自穿越以来,张易之一直克制自己的生理需求,连自家丫鬟都不碰。
压抑太久,彻底爆发开来。
深夜。
这对狗男女都非常疲倦。
上官婉儿念念不舍:“张郎,趁夜离去吧。”
一天很短暂,但这是她一生中最幸福甜蜜的一天。
不知往后还有没有机会,他们两人的恋情注定不能摆在台前。
一个是陛下最信任的女官,掌握着隐性权力。
一个是陛下的禁脔,名满天下的张子唯。
倘若公之于众,陛下绝对是雷霆震怒,更会引发朝野轩然大波。
张易之投去一个歉意的目光,柔声道:“婉儿放心,我定不负你。”
上官婉儿偎进他的怀抱,幽幽道:
“婉儿已深陷宫廷漩涡,无法脱身,但只要你有需要,我必毫不保留的帮你。”
她着迷的抚摸着张易之的眉毛,鼻子,一直滑到他鲜明薄嫩的唇上,轻轻按了按:
“人家可是把一颗心都交给你了,张郎以后可不许嫌弃人家老。”
张易之轻轻环住她柔细的腰肢,安慰道:“别胡思乱想了,你比豆蔻妙龄的少女更迷人。”
上官婉儿抬起头,睁圆了杏眼,好奇问道:“哪里迷人?”
“身体每一寸肌肤。”
张易之认真无比的说道。
他感觉恋爱中的女人智商是不是负数?
一贯精炼能干的上官舍人,怎么蠢萌蠢萌的。
上官婉儿把脑袋埋在他胸膛,涩声道:“那你还愣着做什么,再好好感受一下。”
张易之:“……”
得,又被套路了。
三更天。
两个更夫结伴而行,一人敲着锣,一个拿着梆子,沿着街道大声喊着:
“天干物燥,小心火烛!今夜平安无事。
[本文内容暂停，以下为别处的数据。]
Definition prev_of (uuid : nat -> string) (i : nat) : option string :=
  match i with
  | O => None
  | S j => Some (node_id uuid j)
  end.

(** The nodes the construction loop appends for [steps], from counter [i]. *)
Fixpoint chain_nodes (uuid : nat -> string) (i : nat)
    (steps : list step_dict) : list StepNode.t :=
  match steps with
  | [] => []
  | step :: rest =>
      make_node (uuid i) i (prev_of uuid i) step
        :: chain_nodes uuid (S i) rest
  end.

(** *** Notions used in the correctness argument of the cycle check *)

(** [index_edge g a b]: the node registered under [a] in the index lists
    [b] as a dependency (the edges [dfs] follows). *)
Definition index_edge (g : t) (a b : string) : Prop :=
  exists n, get_node g a = Some n /\ b ∈ StepNode.depends_on n.

Definition index_cyclic (g : t) : Prop := exists a, tc (index_edge g) a a.

(** A node is black once its [dfs] call has returned. *)
Definition black (s : dfs_state) (b : string) : Prop :=
  b ∈ visited s /\ b ∉ rec_stack s.

Definition dfs_inv (g : t) (s : dfs_state) : Prop :=
  visited s ⊆ ids g /\ rec_stack s ⊆ visited s
  /\ (forall b d, black s b -> index_edge g b d -> black s d)
  /\ (forall b, black s b -> ~ tc (index_edge g) b b).

(** The graph [from_plan] has assembled when it calls [_validate]. *)
Definition built (uuid : nat -> string) (plan : Plan) : t :=
  build_loop uuid 0 None (plan_steps plan)
    (mk [] (default "unknown" (plan_task plan)) ∅ false).

(** Strings without an underscore. *)
Fixpoint no_us (s : string) : Prop :=
  match s with
  | EmptyString => True
  | String c r => c <> "_"%char /\ no_us r
  end.

End StepGraph.

(** ** core/action_result.py *)

Module ECode.
Definition NONE := "".
Definition ELEMENT_NOT_FOUND := "element_not_found".
Definition WINDOW_NOT_OPEN := "window_not_open".
Definition TIMEOUT := "timeout".
Definition PROCESS_DEAD := "process_dead".
Definition PERMISSION_DENIED := "permission_denied".
Definition BROWSER_CRASH := "browser_crash".
Definition NETWORK_ERROR := "network_error".
Definition SCHEMA_INVALID := "schema_invalid".
Definition ACCESSIBILITY_FAIL := "accessibility_fail".
Definition CV_NO_MATCH := "cv_no_match".
Definition COMMAND_FAILED := "command_failed".
Definition UNKNOWN := "unknown".
End ECode.

Module RHint.
Definition NONE := "".
Definition SWITCH_METHOD := "switch_method".
Definition REOPEN_APP := "reopen_app".
Definition RETRY_LONGER_WAIT := "retry_with_longer_wait".
Definition RELAUNCH_PROCESS := "relaunch_process".
Definition SKIP := "skip_or_escalate".
Definition RESTART_BROWSER := "restart_browser".
Definition RETRY_BACKOFF := "retry_with_backoff".
Definition REPLAN := "replan".
Definition SWITCH_CV := "switch_to_cv".
Definition SWITCH_OCR := "switch_to_ocr".
Definition ALT_COMMAND := "alternative_command".
Definition FULL_RESET := "full_reset".
End RHint.
(** Scenario 5, one interval after the vault retired. *)
Lemma EndBlock_amount_bounded_witness :
  exists st' items,
    VaultMgr.EndBlock (H + 100) (0, 1, 0)%N 100 migrating = Ok st'
    /\ ks_txout st' = ks_txout migrating ++ items
    /\ Forall2 (fun '(vault, coin) toi =>
                  Coin_Asset (TxOutItem_Coin toi) = Coin_Asset coin
                  /\ (Coin_Amount (TxOutItem_Coin toi) <= Coin_Amount coin)%N
                  /\ ((4 * 100 <= H + 100 - Vault_StatusSince vault)%Z ->
                      Coin_Amount (TxOutItem_Coin toi) = Coin_Amount coin))
               (VaultMgr.dueCoins (H + 100) 100
                  (GetAsgardVaultsByStatus migrating RetiringVault)) items.
Proof.
  eapply (VaultMgrMore.EndBlock_amount_bounded (H + 100) 100 activeVault []);
    Examples.scenario5.
Defined.

(** Scenario 5, half an interval after a round. *)
Lemma EndBlock_queues_nothing_witness :
  exists st',
    VaultMgr.EndBlock (H + 150) (0, 1, 0)%N 100 migrating = Ok st'
    /\ ks_txout st' = ks_txout migrating.
Proof.
  exists migrating.
  assert (Hrun : VaultMgr.EndBlock (H + 150) (0, 1, 0)%N 100 migrating = Ok migrating)
    by (vm_compute; reflexivity).
  split; [exact Hrun|].
  refine (VaultMgrMore.EndBlock_queues_nothing (H + 150) (0, 1, 0)%N 100 migrating _ Hrun _).
  right; right. intros r Hr _.
  change (GetAsgardVaultsByStatus migrating RetiringVault) with [retiringVault] in Hr.
  apply list_elem_of_singleton in Hr. subst r. vm_compute. discriminate.
Defined.

(** Scenario 5 with a migration interval of zero. *)
Lemma EndBlock_zero_interval_witness :
  VaultMgr.EndBlock (H + 100) (0, 1, 0)%N 0 migrating = Err "panic: integer divide by zero".
Proof.
  refine (VaultMgrMore.EndBlock_zero_interval (H + 100) (0, 1, 0)%N migrating retiringVault
            _ _ eq_refl _ eq_refl).
  - unfold H, genesisBlockHeight. lia.
  - discriminate.
  - apply list_elem_of_here.
Defined.

(** The first block of a chain without an active node, and of a chain with
    two active nodes whose codec fails. *)
Lemma processGenesisSetup_errors_witness :
  VaultMgr.processGenesisSetup 1 (mkKState [] [node3] ∅ [])
  = Err "no active accounts,cannot proceed"
  /\ @VaultMgr.processGenesisSetup failingCodec 1
       (@mkKState failingCodec [] [node1; node2] ∅ [])
     = Err "fail to trigger a keygen: fail to marshal keygens: codec is closed".
Proof.
  split.
  - exact (proj1 (VaultMgrMore.processGenesisSetup_errors (mkKState [] [node3] ∅ []) eq_refl)
                 eq_refl).
  - refine (proj2 (@VaultMgrMore.processGenesisSetup_errors failingCodec
                     (@mkKState failingCodec [] [node1; node2] ∅ []) eq_refl)
                  "codec is closed"%string _ eq_refl).
    vm_compute. lia.
Defined.

(** The vault of the last two nodes replaces the vault of the first two. *)
Lemma RotateVault_retires_witness :
  exists st',
    Rotation.RotateVault H nextVault rotating = Ok st'
    /\ nextVault ∈ ks_vaults st'.
Proof.
  destruct (RotationProofs.RotateVault_retires H nextVault rotating) as (st' & Hr & Hin & _).
  - repeat constructor.
  - exists st'. auto.
Defined.

(** The rotation at height [H], then the end of that block: the retired
    vault of 1000 BTC pays 200 BTC. *)
Lemma RotateVault_first_round_witness :
  exists st' st'' toi,
    Rotation.RotateVault H nextVault rotating = Ok st'
    /\ VaultMgr.EndBlock H (0, 1, 0)%N 100 st' = Ok st''
    /\ toi ∈ ks_txout st''
    /\ TxOutItem_VaultPubKey toi = Vault_PubKey fundedVault
    /\ TxOutItem_Coin toi = mkCoin BTC (200 * One)
    /\ TxOutItem_Memo toi = "migrate"%string.
Proof.
  destruct (RotationProofs.RotateVault_first_round H 100 (0, 1, 0)%N nextVault rotating
              fundedVault "pk2"%string (mkCoin BTC (1000 * One)))
    as (st' & st'' & items & toi & Hr & He & Ht & Hin & Hpk & Hcoin & Hmemo).
  - repeat constructor.
  - apply NoDup_singleton.
  - repeat constructor; cbn; unfold H; try lia; try (vm_compute; reflexivity).
  - apply list_elem_of_here.
  - apply list_elem_of_further, list_elem_of_here.
  - apply list_elem_of_here.
  - discriminate.
  - reflexivity.
  - apply list_elem_of_here.
  - reflexivity.
  - reflexivity.
  - lia.
  - unfold H. lia.
  - unfold H, genesisBlockHeight. lia.
  - intros toi. reflexivity.
  - intros pk chain. eexists. reflexivity.
  - reflexivity.
  - exists st', st'', toi. split; [exact Hr|]. split; [exact He|].
    split; [rewrite Ht; apply elem_of_app; now right|].
    split; [exact Hpk|]. split; [exact Hcoin|exact Hmemo].
Defined.

(** A return for a pub key without a vault record: the bond of the node
    goes from 100 ONE to 97 ONE. *)
Lemma Run_return_of_unknown_vault_witness :
  exists st1 na',
    Handler.Run 5100 (MsgYggdrasil_ strayReturn) (0, 1, 0)%N unrecorded = Ok st1
    /\ GetNodeAccountByPubKey st1 "pk2" = Ok na'
    /\ NodeAccount_Bond node2 = (100 * One)%N
    /\ NodeAccount_Bond na' = (97 * One)%N.
Proof.
  destruct (HandlerProofs.Run_return_of_unknown_vault 5100 strayReturn (0, 1, 0)%N
              unrecorded node2) as (st1 & na' & Hr & Hn & Hb & _); try reflexivity.
  exists st1, na'. split; [exact Hr|]. split; [exact Hn|]. split; [reflexivity|exact Hb].
Defined.

(** Gas of 100 BNB units merged into the pools of an event. *)
Lemma UpsertGasPool_one_pool_per_asset_witness :
  exists pools',
    Events.UpsertGasPool gasPools (Events.mkGasPool BNB 100 10 1) = Ok pools'
    /\ NoDup (map Events.GasPool_Asset pools').
Proof.
  eexists. split; [reflexivity|].
  refine (proj1 (EventsProofs.UpsertGasPool_one_pool_per_asset
                   gasPools _ (Events.mkGasPool BNB 100 10 1) _ eq_refl)).
  apply NoDup_cons. split; [|apply NoDup_singleton].
  rewrite list_elem_of_singleton. discriminate.
Defined.

Lemma UpsertGasPool_count_kept_witness :
  exists pools',
    Events.UpsertGasPool gasPools (Events.mkGasPool BNB 100 10 1) = Ok pools'
    /\ map Events.GasPool_Count pools' = [1; 3]%Z.
Proof.
  eexists. split; [reflexivity|].
  assert (W := EventsProofs.UpsertGasPool_count_kept
                 gasPools _ (Events.mkGasPool BNB 100 10 1) eq_refl).
  rewrite bool_decide_eq_true_2 in W by apply list_elem_of_here.
  exact (proj1 W).
Defined.

(** Of two outputs with the key of "Tx1:0" the first is taken out. *)
Lemma RemoveUTXO_first_match_witness :
  Bitcoin.RemoveUTXO blockTwice "Tx1:0"
  = Bitcoin.mkBlockMeta "00aa" 100 "00bb"
      [("tx0:1", "pk2"); ("TX1:0", "pk1"); ("tx2:0", "pk1")]%string false
  /\ Bitcoin.RemoveUTXO blockTwice "tx9:9" = blockTwice.
Proof.
  split.
  - refine (proj2 (BlockMetaProofs.RemoveUTXO_first_match blockTwice "Tx1:0")
                  [("tx0:1", "pk2")]%string ("tx1:0", "pk1")%string
                  [("TX1:0", "pk1"); ("tx2:0", "pk1")]%string eq_refl _ eq_refl).
    repeat constructor.
  - apply (proj1 (BlockMetaProofs.RemoveUTXO_first_match blockTwice "tx9:9")).
    repeat constructor.
Defined.

(** An output added and spent again, its key in another case. *)
Lemma AddUTXO_RemoveUTXO_witness :
  Bitcoin.RemoveUTXO (Bitcoin.AddUTXO block100 ("TX3:0"%string, "pk1"%string)) "tx3:0"
  = block100.
Proof.
  refine (BlockMetaProofs.AddUTXO_RemoveUTXO block100 ("TX3:0"%string, "pk1"%string)
            "tx3:0" eq_refl _).
  repeat constructor.
Defined.

(** A block meta saved on an empty database. *)
Lemma SaveBlockMeta_GetBlockMeta_witness :
  exists db',
    Bitcoin.SaveBlockMeta ∅ 100 block100 = Ok db'
    /\ Bitcoin.GetBlockMeta db' 100 = (Some block100, None).
Proof.
  destruct (@AccessorProofs.SaveBlockMeta_GetBlockMeta utxoOps jsonCodec ∅ 100 block100
              (inl block100)
              eq_refl eq_refl) as (db' & Hs & Hg & _).
  exists db'. auto.
Defined.

Lemma UpsertTransactionFee_GetTransactionFee_witness :
  exists db',
    @Bitcoin.UpsertTransactionFee utxoOps jsonCodec ∅ 25%Z 250 = Ok db'
    /\ @Bitcoin.GetTransactionFee utxoOps jsonCodec db' = Ok (25%Z, 250%Z).
Proof.
  destruct (@AccessorProofs.UpsertTransactionFee_GetTransactionFee utxoOps jsonCodec ∅ 25%Z 250
              (inr (@Bitcoin.mkTransactionFee utxoOps 25%Z 250)) eq_refl eq_refl)
    as (db' & Hs & Hg & _).
  exists db'. auto.
Defined.


(** Block metas at the heights 100, 101 and 102, pruned up to 101 with a
    buffer that is reused: the block metas of 100 and 101 are still there,
    the one of 102 is gone, and the fee is kept. *)
Lemma PruneBlockMeta_reused_buffer_witness :
  exists db',
    Bitcoin.PruneBlockMeta threeBlocks 101 = Ok db'
    /\ Bitcoin.GetBlockMeta threeBlocks 102 = (Some block102, None)
    /\ Bitcoin.GetBlockMeta db' 100 = (Some block100, None)
    /\ Bitcoin.GetBlockMeta db' 101 = (Some block101, None)
    /\ Bitcoin.GetBlockMeta db' 102 = (None, None)
    /\ Bitcoin.GetTransactionFee db' = Ok (25%Z, 250%Z).
Proof.
  assert (Hok : is_Ok (Bitcoin.PruneBlockMeta threeBlocks 101) = true)
    by (vm_compute; reflexivity).
  destruct (Bitcoin.PruneBlockMeta threeBlocks 101) as [db'|] eqn:Hp; [|discriminate].
  exists db'. split; [reflexivity|].
  rewrite (@AccessorProofs.PruneBlockMeta_reused_buffer utxoOps jsonCodec reusedBuffer
             threeBlocks db' 101).
  - repeat split; vm_compute; reflexivity.
  - intros i _. reflexivity.
  - exact Hp.
  - exists (Bitcoin.getBlockMetaKey 100), (inl block100), block100.
    repeat split; try (vm_compute; reflexivity); try discriminate.
Defined.

(** A block of five items, two of them for this signer to sign. *)
Lemma signTxOut_signs_each_eligible_once_witness :
  exists new,
    Signer.signTxOutAndSendToBinanceChain block5100 [] = ([] ++ new, None)
    /\ omap (fun a => match a with
                      | Signer.Sign tai h' => Some (tai, h')
                      | Signer.Broadcast _ => None
                      end) new
       = [(Signer.mkTxArrayItem "bnb1to" "asgard1" "outbound:A1" "", 5100%Z);
          (Signer.mkTxArrayItem "bnb2to" "asgard1" "outbound:A5" "", 5100%Z)].
Proof.
  exact (SignerProofs.signTxOut_signs_each_eligible_once block5100 5100 [] eq_refl).
Defined.

(** The same block: the second broadcast, the fourth action, sends the
    bytes signed for the last item, in the action before it. *)
Lemma signTxOut_broadcasts_signed_witness :
  exists new tai h,
    fst (Signer.signTxOutAndSendToBinanceChain block5100 []) = new
    /\ length new = 4%nat
    /\ new !! 3%nat
       = Some (Signer.Broadcast
                 (map byte_of_ascii (list_ascii_of_string "outbound:A5")))
    /\ new !! 2%nat = Some (Signer.Sign tai h)
    /\ Signer.TxArrayItem_Memo tai = "outbound:A5"%string
    /\ fst (Signer.SignTx (take 2 new) tai h)
       = Some (map byte_of_ascii (list_ascii_of_string "outbound:A5")).
Proof.
  destruct (SignerProofs.signTxOut_broadcasts_signed block5100 []) as (new & Hnew & Hb).
  cbn [app] in Hnew, Hb.
  assert (Hlog : fst (Signer.signTxOutAndSendToBinanceChain block5100 [])
                 = [Signer.Sign (Signer.mkTxArrayItem "bnb1to" "asgard1" "outbound:A1" "") 5100;
                    Signer.Broadcast (map byte_of_ascii (list_ascii_of_string "outbound:A1"));
                    Signer.Sign (Signer.mkTxArrayItem "bnb2to" "asgard1" "outbound:A5" "") 5100;
                    Signer.Broadcast (map byte_of_ascii (list_ascii_of_string "outbound:A5"))])
    by (vm_compute; reflexivity).
  rewrite Hlog in Hnew. subst new.
  destruct (Hb 3%nat _ eq_refl) as (j & tai & h & Hj & Hsign & _ & Hbytes).
  injection Hj as <-.
  eexists. exists tai, h.
  split; [exact Hlog|]. split; [reflexivity|]. split; [reflexivity|].
  split; [exact Hsign|]. split; [|exact Hbytes].
  cbn in Hsign. now injection Hsign as <- <-.
Defined.

End MoreExamples.
(** * ArkAngel: page-context extraction, coordinator state and fallback answers

    A shallow embedding of the parts of the ArkAngel browser extension and of
    its backend that the specification talks about:

    - [JS]: the JavaScript string and array primitives the code relies on;
    - [Server]: the backend routes file ([generateAIResponse],
      [generateContextualAnswer], [getPageType], [analyzePageContext]);
    - [DOM]: the document, through the properties the extractor reads;
    - [Content], [Background]: the two copies of [extractPageContext] and the
      coordinator's listeners of [extension/background.js];
    - [SidePanel], [ExtensionPanel]: the panel of [extension/sidepanel.js]
      and the demo panel of [client/src/pages/extension-panel.tsx];
    - [Spec]: the properties in the words of the specification.

    Asynchronous functions are split where they await: the part that runs
    up to the await returns the new state and the requests it issues, and a
    [_resume] function takes the awaited outcome.

    Strings are sequences of code units; the development works with code
    units in the range 0..255, which is what [ascii] offers. *)

From Stdlib Require Import String Ascii List Bool Arith PeanoNat Lia.
From Stdlib Require Import DecimalString.
From Stdlib Require Import ZArith.
Import ListNotations.

Local Open Scope list_scope.
Local Open Scope string_scope.
Local Open Scope nat_scope.

(* ================================================================== *)
(** ** JavaScript primitives *)
(* ================================================================== *)

Module JS.

(** White space in the sense of [String.prototype.trim], restricted to the
    code units below 256: TAB, LF, VT, FF, CR, SP and NBSP. *)
Definition isWhiteSpace (c : ascii) : bool :=
  let n := nat_of_ascii c in
  ((9 <=? n) && (n <=? 13)) || (n =? 32) || (n =? 160).

Fixpoint trimStart (s : string) : string :=
  match s with
  | EmptyString => EmptyString
  | String c r => if isWhiteSpace c then trimStart r else s
  end.

Fixpoint trimEnd (s : string) : string :=
  match s with
  | EmptyString => EmptyString
  | String c r =>
      match trimEnd r with
      | EmptyString => if isWhiteSpace c then EmptyString else String c EmptyString
      | r' => String c r'
      end
  end.

Definition trim (s : string) : string := trimEnd (trimStart s).

(** [String.prototype.toLowerCase] on code units below 256. *)
Definition lowerChar (c : ascii) : ascii :=
  let n := nat_of_ascii c in
  if ((65 <=? n) && (n <=? 90))
     || ((192 <=? n) && (n <=? 222) && negb (n =? 215))
  then ascii_of_nat (n + 32) else c.

Fixpoint toLowerCase (s : string) : string :=
  match s with
  | EmptyString => EmptyString
  | String c r => String (lowerChar c) (toLowerCase r)
  end.

(** [s.includes(pat)]. *)
Fixpoint includes (s pat : string) : bool :=
  prefix pat s ||
  match s with
  | EmptyString => false
  | String _ r => includes r pat
  end.

(** [s.slice(0, n)] on strings. *)
Definition sliceStr (n : nat) (s : string) : string := substring 0 n s.

(** [a.slice(0, n)] on arrays. *)
Definition slice {A : Type} (n : nat) (l : list A) : list A := firstn n l.

(** [a.join(sep)]. *)
Definition join (sep : string) (l : list string) : string := String.concat sep l.

(** A number inside a template literal. *)
Definition numStr (n : nat) : string := NilZero.string_of_uint (Nat.to_uint n).

(** Truthiness of a string: only the empty string is falsy. *)
Definition truthy (s : string) : bool := negb (String.eqb s EmptyString).

(** [a || b] on strings. *)
Definition orElse (a b : string) : string := if truthy a then a else b.

(** [a || b] where [a] may be [null] or [undefined]. *)
Definition orElseOpt (a : option string) (b : string) : string :=
  match a with
  | Some s => orElse s b
  | None => b
  end.

(** The double quote, and a value between double quotes as the templates
    write it. *)
Definition dq : string := String (ascii_of_nat 34) EmptyString.
Definition quoted (s : string) : string := dq ++ s ++ dq.

End JS.

(* ================================================================== *)
(** ** The page context (snapshot) *)
(* ================================================================== *)

Record Heading := mkHeading { h_level : nat; h_text : string }.

Record Action := mkAction { a_text : string; a_type : string; a_href : option string }.

(** An entry of a form's [inputs]: the content script records four
    properties, the coordinator's inline copy only the type. *)
Inductive FormInput :=
| InputRecord (type name placeholder : string) (required : bool)
| InputType (type : string).

Record Form := mkForm { f_action : string; f_method : string; f_inputs : list FormInput }.

Record PageContext := mkPageContext {
  title : string;
  url : string;
  meta_description : string;
  headings : list Heading;
  actions : list Action;
  forms : list Form;
  selected_text : string;
  paragraphs : option (list string);
  extracted_at : string;
  extraction_time : option nat
}.

(** The snapshot with nothing in it. *)
Definition emptyContext : PageContext :=
  mkPageContext EmptyString EmptyString EmptyString [] [] [] EmptyString None EmptyString None.

(* ================================================================== *)
(** ** The backend: dispatcher, fallback answerer, classifier *)
(* ================================================================== *)

Module Server.
Import JS.

(** *** [getPageType] *)

Definition getPageType (context : PageContext) : string :=
  let title := toLowerCase (orElse (title context) EmptyString) in
  let url := toLowerCase (orElse (url context) EmptyString) in
  let headings := headings context in
  if includes url "docs" || includes url "documentation" then "a documentation page"
  else if includes url "api" then "an API reference page"
  else if includes url "blog" || includes url "article" then "a blog post or article"
  else if includes url "shop" || includes url "store" || includes url "buy"
    then "an e-commerce page"
  else if includes url "login" || includes url "signup"
    then "a login or registration page"
  else if includes title "home" || String.eqb url "/" || includes url "index"
    then "a homepage"
  else
    let headingText := join " " (map (fun h => toLowerCase (h_text h)) headings) in
    if includes headingText "tutorial" || includes headingText "guide"
      then "a tutorial or guide"
    else if includes headingText "about" then "an about page"
    else if includes headingText "contact" then "a contact page"
    else "a web page".

(** *** [analyzeSelectedText] *)

Definition analyzeSelectedText (text : string) (context : PageContext) : string :=
  if String.length text <? 10 then "a short phrase or keyword"
  else if 200 <? String.length text then "a longer passage of text"
  else if includes text "API" || includes text "function" || includes text "code"
    then "technical content related to programming or APIs"
  else if includes text "$" || includes text "price" || includes text "cost"
    then "pricing or cost information"
  else "important content you highlighted".

(** *** The templated answers of [generateContextualAnswer], one per
    keyword class, in the order of the source. *)

Definition pageAnswer (context : PageContext) : string :=
  "This page is titled " ++ quoted (title context)
  ++ " and appears to be " ++ getPageType context ++ ". "
  ++ (if truthy (meta_description context)
      then "The page description states: " ++ quoted (meta_description context) ++ ". "
      else EmptyString)
  ++ "It contains " ++ numStr (List.length (headings context))
  ++ " main headings and " ++ numStr (List.length (actions context))
  ++ " interactive elements like buttons and links.".

Definition titleAnswer (context : PageContext) : string :=
  "The page title is " ++ quoted (title context)
  ++ ". This gives us insight into the main topic or purpose of the page.".

Definition urlAnswer (context : PageContext) : string :=
  "The current page URL is: " ++ url context ++ ". "
  ++ (if 0 <? List.length (actions context)
      then "The page also contains " ++ numStr (List.length (actions context))
           ++ " clickable elements including buttons and links."
      else EmptyString).

Definition headingAnswer (context : PageContext) : string :=
  let headings := headings context in
  if 0 <? List.length headings then
    let headingText := join ", " (map (fun h => quoted (h_text h)) (slice 5 headings)) in
    "The page has " ++ numStr (List.length headings)
    ++ " main headings. The first few are: " ++ headingText
    ++ ". These headings help organize the content into different sections."
  else
    "This page doesn't appear to have clear section headings, which might indicate it's a simple page or uses a different content structure.".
”
伸手推开虚掩着的大门,张易之小心翼翼的探头向外张望着。
见更夫走远了,他拖着疲惫的身子跨出门槛。
浇灌了整整一天一夜的肥沃良田,真的没有了。
一滴都没有了。
整个人有些虚脱,腰子酸胀。
“佳人体似酥,仗剑斩愚夫,不见人头落,教君骨髓枯,古人诚不欺我呐!”
张易之摇头叹气。
本来实力非常强劲,奈何婉儿屡败屡战,这种锲而不舍的精神实在是。
让他痛并快乐。
沿着来时的路,张易之慢行在深夜里。
云梦阁附近的狭窄巷子里。
一个瘦削的汉子施施然走着,他身材矮小,皮肤黝黑,双眼却炯炯有神。
他叫计祥,本是一个市井二流子,前年通过关系进入推事院外院。
推事院是来公主宰的炼狱,来公手下豢养几百号无赖,专门寻找证据告密。
计祥昨晚酉时去丹凤街,潜入一处勾栏场所守株待兔,果然逮到一群官员聚众嫖娼。
计祥大喜,这就是官场上所谓的“政绩”,凭此政绩,他可以擢升一级,成为推事院外院的堂主。
掌管五条街的扛霸子!
人逢喜事精神爽,计祥去酒馆里痛饮,等到宵禁酒馆打烊,他便偷偷摸摸避开金吾卫,走偏僻巷子回家。
“嗯?”
计祥眯了眯眼,对面一盏灯笼的光微弱,可他还是依稀看到那人的相貌。
身材挺拔,脸庞俊俏得不像话。
“张督作来这做甚?”计祥很是讶异。
他当然识得张易之,推事院外院的必修之课就是认人!
上千张画像,其中囊括了神都城官员,名人,权贵。
只要把这些人画像记在脑海里,遇到恰到的机会,就能升官发财。
计祥眼珠子骨碌一转,觉得此事可疑。
张督作前天上午还在宫廷踢蹴鞠,神乎其神的技艺传遍神都城,为何今夜在修善坊。
关键是身边没有随从没有护卫,那肯定是私事。
半夜三更从一栋宅子离开,这宅子里有什么?
宅子里是谁?
他们又在密谋什么?
计祥感觉财富密码即将降临,只要发现这个秘密,一定能升官发财。
张督作害死万国俊,来公跟他有血仇,只要抓到把柄,何愁来公不赏?
“求菩萨佛祖保佑,让俺也能荣华富贵。”
计祥面朝巷壁双手合十,神色异常虔诚。
旋即就像闻到血腥味的鲨鱼,睁亮眼睛紧紧盯着那栋宅子。
他决定等宅子的人走出来。
不管多久,都等!
这一等,足足就是两天。
清晨,喧嚣繁华的街道,宅子里没人走出。
傍晚,落日晚霞照耀在黛瓦白墙上,还是没人走出。
计祥每顿只吃包子垫肚,为了不惹人怀疑,他更换了几个场所,但目光始终落在大门上。
他虽然是个粗鄙的无赖,但明白一个道理,越难到手的东西越有价值。
所以他不会放弃。
终于。
皇天不负有心人,一辆普通轻车停在门前。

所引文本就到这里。